André GAILLARD : Henry restera Vice-Président de l’EMPA (la fédération européenne des pilotes) après son départ de la Fédération le 1er juillet 2024. Cet engagement des pilotes français au niveau européen, comme à l’international (je suis VP de l’IMPA depuis 2022, la Fédération internationale des pilotes) est très important. Nous travaillons toujours avec les autres fédérations, d’abord pour partager les bonnes pratiques, mais aussi pour mener une politique efficace au sein de l’UE, pour l’EMPA, ou de l’OMI, pour l’IMPA. Notre mission est de continuer à promouvoir chaque jour la plus-value du pilotage sur les passerelles face aux avancées technologiques telles que le guidage à distance (qui n’est pas du « pilotage » car il n’y a pas de pilote sur la passerelle) ou les navires autonomes dans un contexte de pression constante de la Commission Européenne pour la libéralisation des services portuaires. Face à ces tentatives de dérégulation de la Commission, nous avons le soutien de nos tutelles (DGAMPA et DGITM) et nous restons confiants concernant l’avenir.
Au sujet de la réglementation européenne sur la transition énergétique, il est essentiel de prendre le temps de mettre en œuvre la législation adoptée en ajustant les lois si besoin pour préserver les industries et les ports de l’UE car des investissements massifs dans les infrastructures, la transition énergétique et les réseaux numériques sont nécessaires. Nous rejoignons la position de FEPORT (qui représente les intérêts des opérateurs de terminaux et des entreprises de manutention) sur ce point.
Sur le plan international, nous ne cessons de travailler à l’amélioration des dispositifs de transfert de pilote (règle 23 – V de la SOLAS en cours de modification au comité NCSR de l’OMI) et veillons à maintenir un niveau de recrutement, de formation initiale et continue des pilotes, le plus élevé possible conformément à la résolution A960 de l’OMI (recommandations concernant la formation des pilotes) car nous voulons continuer à assurer un service de très haute qualité.
Aymeric AVISSE : Le challenge ne fait que commencer dans un contexte un peu plus « normal » que ces 4 dernières années, quel est le programme à venir ? Rendez-vous aux Assises ?

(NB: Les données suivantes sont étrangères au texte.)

(* ===== verification/Names.v ===== *)
(** * Names, flags and times in text are read back: [lib/utils.c] *)

From stdpp Require Import strings.
From S2P Require Import Prelude Packet Netlink NlError Text Attr CStr Utils Tables AddrOk.
Import Nl.

(** ** Types *)

(** The names of a table can be told apart, and from a number in base 16. *)
Definition name_ok (a : list Z) : bool :=
  negb (bool_decide (a = [])) && forallb (λ c, negb (c =? 0)) a &&
  negb (bool_decide (take 2 (map lower a) = [48; 120])).

Fixpoint names_distinct (tbl : list trans_tbl) : bool :=
  match tbl with
  | [] => true
  | e :: tbl => forallb (λ f, negb (case_eq (tr_a e) (tr_a f))) tbl && names_distinct tbl
  end.

Definition types_ok (tbl : list trans_tbl) : bool :=
  forallb (λ e, name_ok (tr_a e)) tbl && names_distinct tbl.

(** All names fit in [len] bytes. *)
Definition fits (len : Z) (tbl : list trans_tbl) : Prop := Forall (λ e, zlen (tr_a e) < len) tbl.

(** The text of a type. *)
Fixpoint type_name (type : Z) (tbl : list trans_tbl) : list Z :=
  match tbl with
  | [] => 48 :: 120 :: fmt_x (u32 type)
  | e :: tbl => if tr_i e =? type then tr_a e else type_name type tbl
  end.

Lemma type2str_name type buf len tbl : __type2str type buf len tbl = snprintf buf len (type_name type tbl).
Proof. induction tbl as [|e tbl IH]; [done|]. simpl. by destruct (tr_i e =? type). Qed.

Lemma case_eq_refl a : case_eq a a = true.
Proof. by apply bool_decide_eq_true. Qed.

Lemma case_eq_sym a b : case_eq a b = case_eq b a.
Proof. unfold case_eq. by apply bool_decide_ext. Qed.

Lemma name_ok_spec a : name_ok a = true → a ≠ [] ∧ 0 ∉ a ∧ take 2 (map lower a) ≠ [48; 120].
Proof.
  unfold name_ok. intros Hn. apply andb_prop in Hn as [Hn H3]. apply andb_prop in Hn as [H1 H2].
  apply negb_true_iff, bool_decide_eq_false in H1, H3. split_and!; try done. intros Hin.
  rewrite forallb_forall in H2. by specialize (H2 0 (proj1 (list_elem_of_In _ _) Hin)).
Qed.

Lemma fmt_x_chars n : 0 ≤ n → Forall addr_char (fmt_x n) ∧ (length (fmt_x n) ≤ 16)%nat.
Proof. intros Hn. by apply digits_of_chars; lia. Qed.

(** A number needs no more than eight digits. *)
Lemma digits_len base fuel n k :
  2 ≤ base → 0 ≤ n < base ^ Z.of_nat k → (0 < k)%nat → (length (digits_of base fuel n) ≤ k)%nat.
Proof.
  intros Hb. revert n k. induction fuel as [|fuel IH]; intros n k Hn Hk; cbn [digits_of]; [simpl; lia|].
  destruct (Z.ltb_spec n base); [simpl; lia|]. destruct k as [|[|k] ]; [lia|rewrite Z.pow_1_r in Hn; lia|].
  rewrite length_app. simpl length. specialize (IH (n / base) (S k)).
  enough (0 ≤ n / base < base ^ Z.of_nat (S k)) as Hq by (specialize (IH Hq ltac:(lia)); lia).
  split; [apply Z.div_pos; lia|]. apply Z.div_lt_upper_bound; [lia|]. rewrite <- Z.pow_succ_r by lia.
  replace (Z.succ (Z.of_nat (S k))) with (Z.of_nat (S (S k))) by lia. lia.
Qed.

Lemma find_name_hex tbl t :
  forallb (λ e, name_ok (tr_a e)) tbl = true → find_name (48 :: 120 :: t) tbl = None.
Proof.
  induction tbl as [|e tbl IH]; [done|]. cbn [forallb find_name]. intros [He Ht]%andb_prop.
  assert (case_eq (tr_a e) (48 :: 120 :: t) = false) as ->; [|by apply IH].
  apply bool_decide_eq_false. intros E. destruct (name_ok_spec _ He) as (_ & _ & Hn). apply Hn. by rewrite E.
Qed.

(** The name of a type is found at its entry. *)
Lemma find_type_name type tbl :
  names_distinct tbl = true → (∃ e, e ∈ tbl ∧ tr_i e = type) → find_name (type_name type tbl) tbl = Some type.
Proof.
  induction tbl as [|e tbl IH]; [intros _ (e & He & _); by apply elem_of_nil in He|].
  cbn [names_distinct type_name find_name]. intros [Hd Ht]%andb_prop (f & Hf & Ef).
  destruct (Z.eqb_spec (tr_i e) type) as [Ee|Ee]; [rewrite case_eq_refl; by f_equal|].
  apply elem_of_cons in Hf as [->|Hf]; [done|].
  assert (∀ l, (∃ g, g ∈ l ∧ tr_i g = type) → ∃ g, g ∈ l ∧ type_name type l = tr_a g) as Hg.
  { clear. induction l as [|g l IHl]; [intros (g & Hg & _); by apply elem_of_nil in Hg|]. intros (h & Hh & Eh). cbn [type_name].
    destruct (Z.eqb_spec (tr_i g) type); [exists g; split; [by apply list_elem_of_here|done]|].
    apply elem_of_cons in Hh as [->|Hh]; [done|]. destruct IHl as (g' & ? & ?); [by exists h|].
    exists g'. split; [by apply list_elem_of_further|done]. }
  destruct (Hg tbl) as (g & Hgin & Eg); [by exists f|]. rewrite Eg. rewrite forallb_forall in Hd.
  specialize (Hd g (proj1 (list_elem_of_In _ _) Hgin)). apply negb_true_iff in Hd. rewrite Hd, <- Eg. apply IH; [done|]. by exists f.
Qed.

Lemma type_name_other type tbl : (∀ e, e ∈ tbl → tr_i e ≠ type) → type_name type tbl = 48 :: 120 :: fmt_x (u32 type).
Proof.
  induction tbl as [|e tbl IH]; [done|]. intros Ho. cbn [type_name].
  rewrite (proj2 (Z.eqb_neq _ _)) by (apply Ho, list_elem_of_here). apply IH. intros f Hf. by apply Ho, list_elem_of_further.
Qed.

Lemma type_name_in type tbl :
  (∃ e, e ∈ tbl ∧ tr_i e = type ∧ type_name type tbl = tr_a e) ∨ (∀ e, e ∈ tbl → tr_i e ≠ type).
Proof.
  induction tbl as [|e tbl IH]; [right; intros e He; by apply elem_of_nil in He|]. cbn [type_name].
  destruct (Z.eqb_spec (tr_i e) type) as [Ee|Ee]; [left; exists e; split; [apply list_elem_of_here|done]|].
  destruct IH as [(f & ? & ? & ?)|Ho]; [left; exists f; split; [by apply list_elem_of_further|done]|right].
  intros f [->|Hf]%elem_of_cons; [done|by apply Ho].
Qed.

(** What [__type2str] writes, [__str2type] reads back. *)
Lemma type_roundtrip tbl type buf len :
  types_ok tbl = true → - 2 ^ 31 ≤ type < 2 ^ 31 → zlen buf = len → 10 < len → fits len tbl →
  ∃ buf' s, __type2str type buf len tbl = Some buf' ∧ c_string buf' = Some s ∧ __str2type s tbl = type.
Proof.
  intros [Hn Hd]%andb_prop Ht Hb Hl Hf. rewrite type2str_name. pose proof (Z.mod_pos_bound type (2 ^ 32) ltac:(lia)) as Hm.
  assert (∀ s, zlen s < len → 0 ∉ s → ∃ buf', snprintf buf len s = Some buf' ∧ c_string buf' = Some s) as Hw.
  { intros s Hs H0. destruct (snprintf_whole buf len s Hb Hs H0) as (buf' & E & Hh). exists buf'. split; [done|by eapply holds_string]. }
  destruct (type_name_in type tbl) as [(e & He & Ee & En)|Ho].
  - rewrite En. assert (name_ok (tr_a e) = true) as Hok by (rewrite forallb_forall in Hn; by apply Hn, list_elem_of_In).
    destruct (name_ok_spec _ Hok) as (Hne & H0 & _). unfold fits in Hf. rewrite list.Forall_forall in Hf.
    destruct (Hw (tr_a e)) as (buf' & E & Hc); [by apply Hf|done|]. exists buf', (tr_a e). split_and!; try done.
    unfold __str2type. destruct (tr_a e) eqn:Ea; [done|]. rewrite <- En, find_type_name; [done|done|by exists e].
  - rewrite type_name_other by done. unfold u32 at 1. destruct (fmt_x_chars (type mod 2 ^ 32)) as [Hc _]; [lia|].
    pose proof (digits_len 16 16 (type mod 2 ^ 32) 8) as Hlen. assert (0 ∉ fmt_x (type mod 2 ^ 32)) as H0 by (by apply addr_chars_nul).
    destruct (Hw (48 :: 120 :: fmt_x (type mod 2 ^ 32))) as (buf' & E & Hcs).
    + unfold zlen, fmt_x. cbn [length]. specialize (Hlen ltac:(lia) ltac:(lia) ltac:(lia)). lia.
    + by rewrite !not_elem_of_cons.
    + do 2 eexists. split_and!; [done|done|]. unfold __str2type. rewrite find_name_hex by done. unfold str2num, strtoul.
      rewrite <- (app_nil_r (fmt_x _)), number_fmt_x, some_bind by (try done; lia). cbn [fst snd].
      unfold ULONG_MAX. decide_test (2 ^ 64 - 1 <? type mod 2 ^ 32) false. decide_test (type mod 2 ^ 32 =? 2 ^ 64 - 1) false.
      by apply s32_u32.
Qed.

André GAILLARD : Les stations de pilotage viennent à peine de retrouver les niveaux de trafic de 2019, avant la crise Covid. Néanmoins, de nouvelles crises se succèdent et viennent perturber le bon fonctionnement de nos stations : détournement des navires à cause de la guerre au Moyen-Orient, situation politique très compliquée en Nouvelle-Calédonie et à Mayotte, diminution continue du trafic dans les ports de Métropole… le pilotage maritime doit se réinventer sans cesse et continuer à être novateur et performant. De nombreux défis nous attendent et, comme le disait Charles Darwin, « Les espèces qui survivent ne sont pas les espèces les plus fortes, ni les plus intelligentes, mais celles qui s’adaptent le mieux aux changements». Il nous appartient donc de nous remettre en question sans cesse et de rester curieux afin de conserver notre cohésion, notre envie de travailler et d’innover. Eric Banel, le Directeur de la DGAMPA, nous a d’ailleurs challengés avec son discours lors de la clôture de notre dernier congrès annuel, en nous encourageant à poursuivre l’effort de regroupement des stations de pilotage qui s’opère déjà depuis plusieurs décennies car c’est un moyen efficace pour augmenter la résilience de nos structures et de notre organisation.
Rendez-vous aux Assises de l’Économie de la Mer à Bordeaux, du 19 au 20 novembre 2024, où le pilotage français sera présent car les pilotes maritimes sont toujours engagés aux côtés des armateurs, de l’Administration et des places portuaires pour la souveraineté, la sécurité et le développement économique de notre pays.